With the line that contains "part of the" as the final line, return every line from the start of the data below exactly.

Provided data
BEGIN
(* ===== verification/GoRegexp.v ===== *)
(** * Go's [regexp] as the program uses it

    Regular expressions with captures: the syntax tree, what it matches (the
    relation [Match], and the language [InLang] of the tree without captures),
    the matcher with Go's leftmost-first preference, [FindSubmatch],
    [MatchString] and [ReplaceAllLiteralString], and [Compile], which reads the
    part of the pattern syntax the sources use.

    The matcher works on bytes.  Go decodes UTF-8, which makes a difference
    only where a single [.] or a negated class meets a multi-byte character:
    the patterns of the sources have [.] under a star only. *)
From S2P Require Import Prelude GoStrings GoPath Machine GoJson.

Open Scope Z_scope.

(** ** Syntax *)

(** What one character is matched against. *)
Inductive cset :=
  | CLit (c : ascii)
  | CAny
  | CClass (negated : bool) (ranges : list (ascii * ascii)).

Inductive re :=
  | REmpty
  | RChar (p : cset)
  | RSeq (a b : re)
  | RAlt (a b : re)
  | RStar (a : re)
  | RGroup (n : nat) (a : re).

Definition newline : ascii := "010".

Definition char_in (p : cset) (c : ascii) : bool :=
  match p with
  | CLit d => bool_decide (c = d)
  | CAny => negb (bool_decide (c = newline))
  | CClass neg ranges =>
      xorb neg (existsb (λ r, (code r.1 <=? code c) && (code c <=? code r.2)) ranges)
  end.

(** [x{min,max}] the way [syntax.Simplify] expands it: [min] copies, then
    either a star or nested optional copies. *)
Definition ROpt (a : re) : re := RAlt a REmpty.

Fixpoint ropts (a : re) (n : nat) : re :=
  match n with O => REmpty | S n => ROpt (RSeq a (ropts a n)) end.

Fixpoint RRepeat (a : re) (min : nat) (max : option nat) : re :=
  match min with
  | S min' => RSeq a (RRepeat a min' (pred <$> max))
  | O => match max with None => RStar a | Some k => ropts a k end
  end.

(** The literal string [s]. *)
Fixpoint rlit (s : string) : re :=
  match s with "" => REmpty | String c s' => RSeq (RChar (CLit c)) (rlit s') end.

(** ** What an expression matches *)

(** Captures, the latest first. *)
Definition caps : Type := list (nat * string).

(** The part of [s] before its suffix [s']. *)
Definition consumed (s s' : string) : string :=
  take_string (String.length s - String.length s') s.

(** [Match r s c s' c']: [r] matches a prefix of [s], leaving [s'], and turns
    the captures [c] into [c']. *)
Inductive Match : re → string → caps → string → caps → Prop :=
  | MEmpty s c : Match REmpty s c s c
  | MChar p x s c : char_in p x = true → Match (RChar p) (String x s) c s c
  | MSeq a b s c s1 c1 s2 c2 :
      Match a s c s1 c1 → Match b s1 c1 s2 c2 → Match (RSeq a b) s c s2 c2
  | MAltL a b s c s1 c1 : Match a s c s1 c1 → Match (RAlt a b) s c s1 c1
  | MAltR a b s c s1 c1 : Match b s c s1 c1 → Match (RAlt a b) s c s1 c1
  | MStarNil a s c : Match (RStar a) s c s c
  | MStarCons a s c s1 c1 s2 c2 :
      Match a s c s1 c1 → (String.length s1 < String.length s)%nat →
      Match (RStar a) s1 c1 s2 c2 → Match (RStar a) s c s2 c2
  | MGroup n a s c s1 c1 :
      Match a s c s1 c1 → Match (RGroup n a) s c s1 ((n, consumed s s1) :: c1).

(** The language of an expression. *)
Inductive InLang : re → string → Prop :=
  | LEmpty : InLang REmpty ""
  | LChar p x : char_in p x = true → InLang (RChar p) (String x "")
  | LSeq a b u v : InLang a u → InLang b v → InLang (RSeq a b) (u +:+ v)
  | LAltL a b u : InLang a u → InLang (RAlt a b) u
  | LAltR a b u : InLang b u → InLang (RAlt a b) u
  | LStarNil a : InLang (RStar a) ""
  | LStarCons a u v : InLang a u → InLang (RStar a) v → InLang (RStar a) (u +:+ v)
  | LGroup n a u : InLang a u → InLang (RGroup n a) u.

(** ** The matcher *)

(** The greedy star: one more round if it consumes something and the rest of
    the match goes through, otherwise on with [k]. *)
Definition star_loop {A} (body : string → caps → (string → caps → option A) → option A)
    (k : string → caps → option A) : nat → string → caps → option A :=
  fix go fuel s c :=
    match fuel with
    | O => k s c
    | S fuel =>
        match body s c (λ s' c',
          if (String.length s' <? String.length s)%nat then go fuel s' c' else None) with
        | Some x => Some x
        | None => k s c
        end
    end.

(** [run r s c k]: match [r] at the start of [s] and continue with [k];
    alternatives are tried in order of preference.  A star makes at most one
    round a character. *)
Fixpoint run {A} (r : re) (s : string) (c : caps) (k : string → caps → option A) : option A :=
  match r with
  | REmpty => k s c
  | RChar p =>
      match s with
      | String x s' => if char_in p x then k s' c else None
      | "" => None
      end
  | RSeq a b => run a s c (λ s1 c1, run b s1 c1 k)
  | RAlt a b => match run a s c k with Some x => Some x | None => run b s c k end
  | RStar a => star_loop (run a) k (String.length s) s c
  | RGroup n a => run a s c (λ s1 c1, k s1 ((n, consumed s s1) :: c1))
  end.

(** The first match: the text before it, the text matched, the text after it
    and the captures. *)
Record found := mkFound { f_pre : string; f_text : string; f_post : string; f_caps : caps }.

Definition match_here (r : re) (s : string) : option (string * caps) :=
  run r s [] (λ s' c', Some (s', c')).

Fixpoint search (r : re) (s : string) : option found :=
  match match_here r s with
  | Some (s', c) => Some (mkFound "" (consumed s s') s' c)
  | None =>
      match s with
      | String x t =>
          f ← search r t; Some (mkFound (String x (f_pre f)) (f_text f) (f_post f) (f_caps f))
      | "" => None
      end
  end.

(** ** [regexp] *)

Fixpoint groups (r : re) : nat :=
  match r with
  | REmpty | RChar _ => 0
  | RSeq a b | RAlt a b => Nat.max (groups a) (groups b)
  | RStar a => groups a
  | RGroup n a => Nat.max n (groups a)
  end.

Definition capture (c : caps) (n : nat) : string :=
  default "" (snd <$> first_match (λ p, bool_decide (p.1 = n)) c).

(** [re.FindSubmatch(s)]: [nil] without a match, otherwise the match and one
    text for every group. *)
Definition FindSubmatch (r : re) (s : string) : list string :=
  match search r s with
  | None => []
  | Some f => f_text f :: (capture (f_caps f) <$> seq 1 (groups r))
  end.

(** [re.MatchString(s)]. *)
Definition MatchString (r : re) (s : string) : bool :=
  bool_decide (is_Some (search r s)).

(** [re.ReplaceAllLiteralString(s, repl)].  [pend] is the text after the last
    match that the search has already passed (one character at most), [start]
    tells whether the search is at the start of the text.  An empty match next
    to the previous one is not replaced. *)
Fixpoint replace_loop (fuel : nat) (r : re) (repl : string) (start : bool) (pend s : string) :
    string :=
  match fuel with
  | O => pend +:+ s
  | S fuel =>
      match search r s with
      | None => pend +:+ s
      | Some f =>
          let before := pend +:+ f_pre f in
          let fresh := negb (bool_decide (before +:+ f_text f = "")) ||
                       (start && bool_decide (before = "")) in
          let out := before +:+ (if fresh then repl else "") in
          if bool_decide (f_pre f +:+ f_text f = "") then
            match s with
            | "" => out
            | String x t => out +:+ replace_loop fuel r repl false (String x "") t
            end
          else out +:+ replace_loop fuel r repl false "" (f_post f)
      end
  end.

Definition ReplaceAllLiteralString (r : re) (s repl : string) : string :=
  replace_loop (S (String.length s)) r repl true "" s.

(** ** [regexp.Compile]

    The syntax read: ASCII literals, [\ ] before a character that is neither a
    letter nor a digit, [.], classes of characters and ranges, groups, [|],
    and the greedy [*], [+], [?], [{n}], [{n,}] and [{n,m}].  [None] stands for
    the patterns Go rejects and also for the ones with other syntax: anchors,
    [(?...)], [\d] and other letter escapes, named classes, non-greedy or
    stacked repetition, a brace that does not start a repetition, and bytes
    outside ASCII. *)

Definition is_alnum (c : ascii) : bool :=
  in_range 48 57 c || in_range 65 90 c || in_range 97 122 c.

(** Characters that stand for themselves. *)
Definition is_plain (c : ascii) : bool :=
  (code c <? 128) && negb (existsb (λ d, bool_decide (c = d))
    ["\"; "."; "+"; "*"; "?"; "("; ")"; "|"; "["; "{"; "^"; "$"]%char).

Fixpoint parse_nat (acc : nat) (s : string) : nat * string :=
  match s with
  | String c s' =>
      if is_dec c then parse_nat (Z.to_nat (Z.of_nat acc * 10 + (code c - 48))) s' else (acc, s)
  | "" => (acc, "")
  end.

(** After an opening brace: the bounds and the text after the closing one.
    Repetition counts are at most 1000. *)
Definition parse_bounds (s : string) : option (nat * option nat * string) :=
  match s with
  | String d _ =>
      if negb (is_dec d) then None else
      let '(lo, s1) := parse_nat 0 s in
      if (1000 <? lo)%nat then None else
      match s1 with
      | String "}" s2 => Some (lo, Some lo, s2)
      | String "," (String "}" s2) => Some (lo, None, s2)
      | String "," (String e _ as s2) =>
          if negb (is_dec e) then None else
          let '(hi, s3) := parse_nat 0 s2 in
          if (1000 <? hi)%nat || (hi <? lo)%nat then None else
          match s3 with String "}" s4 => Some (lo, Some hi, s4) | _ => None end
      | _ => None
      end
  | "" => None
  end.

(** One character of a class, possibly escaped. *)
Definition class_char (s : string) : option (ascii * string) :=
  match s with
  | String "\" (String c s') => if is_alnum c || (128 <=? code c) then None else Some (c, s')
  | String c s' =>
      if existsb (λ d, bool_decide (c = d)) ["\"; "]"; "["; "-"; "^"]%char || (128 <=? code c)
      then None else Some (c, s')
  | "" => None
  end.

Fixpoint class_ranges (fuel : nat) (s : string) : option (list (ascii * ascii) * string) :=
  match fuel with
  | O => None
  | S fuel =>
      '(lo, s1) ← class_char s;
      '(hi, s2) ← match s1 with String "-" s2 => class_char s2 | _ => Some (lo, s1) end;
      if code hi <? code lo then None else
      match s2 with
      | String "]" s3 => Some ([(lo, hi)], s3)
      | _ => '(l, s3) ← class_ranges fuel s2; Some ((lo, hi) :: l, s3)
      end
  end.

(** A repetition operator after the atom [a]; a second one is refused. *)
Definition parse_repeat (a : re) (s : string) : option (re * string) :=
  '(r, s1) ←
    match s with
    | String "*" s' => Some (RStar a, s')
    | String "+" s' => Some (RSeq a (RStar a), s')
    | String "?" s' => Some (ROpt a, s')
    | String "{" s' => '(lo, hi, s'') ← parse_bounds s'; Some (RRepeat a lo hi, s'')
    | _ => Some (a, s)
    end;
  match s, s1 with
  | String c _, String d _ =>
      if existsb (λ x, bool_decide (c = x)) ["*"; "+"; "?"; "{"]%char &&
         existsb (λ x, bool_decide (d = x)) ["*"; "+"; "?"; "{"]%char
      then None else Some (r, s1)
  | _, _ => Some (r, s1)
  end.

(** [parse_re fuel n s]: alternatives up to a closing parenthesis or the end,
    [n] groups being open or closed before; with the number of groups after.
    Every call consumes a character or goes one level down. *)
Fixpoint parse_re (fuel : nat) (n : nat) (s : string) : option (re * nat * string) :=
  match fuel with
  | O => None
  | S fuel =>
      '(a, n1, s1) ← parse_concat fuel n s;
      match s1 with
      | String "|" s2 => '(b, n2, s3) ← parse_re fuel n1 s2; Some (RAlt a b, n2, s3)
      | _ => Some (a, n1, s1)
      end
  end
with parse_concat (fuel : nat) (n : nat) (s : string) : option (re * nat * string) :=
  match fuel with
  | O => None
  | S fuel =>
      match s with
      | "" | String "|" _ | String ")" _ => Some (REmpty, n, s)
      | _ =>
          '(a, n1, s1) ← parse_atom fuel n s;
          '(r, s2) ← parse_repeat a s1;
          '(b, n2, s3) ← parse_concat fuel n1 s2; Some (RSeq r b, n2, s3)
      end
  end
with parse_atom (fuel : nat) (n : nat) (s : string) : option (re * nat * string) :=
  match fuel with
  | O => None
  | S fuel =>
      match s with
      | String "(" (String "?" _) => None
      | String "(" s' =>
          '(a, n1, s1) ← parse_re fuel (S n) s';
          match s1 with String ")" s2 => Some (RGroup (S n) a, n1, s2) | _ => None end
      | String "." s' => Some (RChar CAny, n, s')
      | String "[" s' =>
          let '(neg, s1) := match s' with String "^" s1 => (true, s1) | _ => (false, s') end in
          '(l, s2) ← class_ranges (S (String.length s1)) s1; Some (RChar (CClass neg l), n, s2)
      | String "\" (String c s') =>
          if is_alnum c || (128 <=? code c) then None else Some (RChar (CLit c), n, s')
      | String c s' => if is_plain c then Some (RChar (CLit c), n, s') else None
      | "" => None
      end
  end.

Definition re_fuel (s : string) : nat := S (S (S (3 * String.length s))).

Definition Compile (s : string) : option re :=
  match parse_re (re_fuel s) 0 s with
  | Some (r, _, "") => Some r
  | _ => None
  end.

Example regexp_examples :
  let r p := default REmpty (Compile p) in
  FindSubmatch (r "a(b*)c([0-9]{1,3}|x)") "zzabbc1234" = ["abbc123"; "bb"; "123"] ∧
  FindSubmatch (r "(a|ab)(c|bcd)") "xabcd" = ["abcd"; "a"; "bcd"] ∧
  FindSubmatch (r "(a|ab)(c|bcd)") "xac" = ["ac"; "a"; "c"] ∧
  ReplaceAllLiteralString (r "\[.*\] ") "a [x] [y] b [z] c" "" = "a c" ∧
  ReplaceAllLiteralString (r "x*") "abxd" "-" = "-a-b-d-" ∧
  Compile "a**" = None ∧ Compile "(a" = None ∧ Compile "a)" = None ∧ Compile "[b-a]" = None.
Proof. by vm_compute. Qed.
END
Answer to the problem
(* ===== verification/GoRegexp.v ===== *)
(** * Go's [regexp] as the program uses it

    Regular expressions with captures: the syntax tree, what it matches (the
    relation [Match], and the language [InLang] of the tree without captures),
    the matcher with Go's leftmost-first preference, [FindSubmatch],
    [MatchString] and [ReplaceAllLiteralString], and [Compile], which reads the
    part of the pattern syntax the sources use.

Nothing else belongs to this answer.